Lemma dmap_desc_chunks s c psl d : desc_ok d -> dmap_desc s c psl d = map_chunks s c psl (desc_chunks (bHugePageSupport s) d).
Proof. intros H. apply dmap_region_chunks; [done|lia|apply chunk_step_huge]. Qed.

Lemma dmap_regions_chunks psl l : forall s c, Forall desc_ok l ->
  dmap_regions s c psl l = map_chunks s c psl (l ≫= desc_chunks (bHugePageSupport s)).
Proof.
  induction l as [|d l IH]; intros s c H; [done|]. apply Forall_cons in H as [Hd H]. cbn [dmap_regions mbind list_bind].
  rewrite map_chunks_app, dmap_desc_chunks by done. destruct (map_chunks _ _ _ _) as [[s1 c1]| | |] eqn:E; [|done..].
  rewrite !bind_Done, IH by done. by rewrite (map_chunks_huge _ _ _ _ _ _ E).
Qed.
Lemma dmap_nvs_chunks psl l : forall s c, Forall desc_ok (filter (fun d => Type_ d = KR_MEMORY_TYPE_ACPI_MEMORY_NVS) l) ->
  dmap_nvs s c psl l = map_chunks s c psl (filter (fun d => Type_ d = KR_MEMORY_TYPE_ACPI_MEMORY_NVS) l ≫= desc_chunks (bHugePageSupport s)).
Proof.
  induction l as [|d l IH]; intros s c H; [done|]. cbn [dmap_nvs]. rewrite filter_cons in *.
  destruct (Z.eqb_spec (Type_ d) KR_MEMORY_TYPE_ACPI_MEMORY_NVS); [rewrite decide_True in * by done|rewrite decide_False in * by done].
  - apply Forall_cons in H as [Hd H]. cbn [mbind list_bind]. rewrite map_chunks_app, dmap_desc_chunks by done.
    destruct (map_chunks _ _ _ _) as [[s1 c1]| | |] eqn:E; [|done..].
    rewrite !bind_Done, IH by done. by rewrite (map_chunks_huge _ _ _ _ _ _ E).
  - rewrite bind_Done. by apply IH.
Qed.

§ **To do**
Go over the data above and copy every line that has the word "destruct" in it.

§ **Solution to this problem**
  rewrite map_chunks_app, dmap_desc_chunks by done. destruct (map_chunks _ _ _ _) as [[s1 c1]| | |] eqn:E; [|done..].
  destruct (Z.eqb_spec (Type_ d) KR_MEMORY_TYPE_ACPI_MEMORY_NVS); [rewrite decide_True in * by done|rewrite decide_False in * by done].
    destruct (map_chunks _ _ _ _) as [[s1 c1]| | |] eqn:E; [|done..].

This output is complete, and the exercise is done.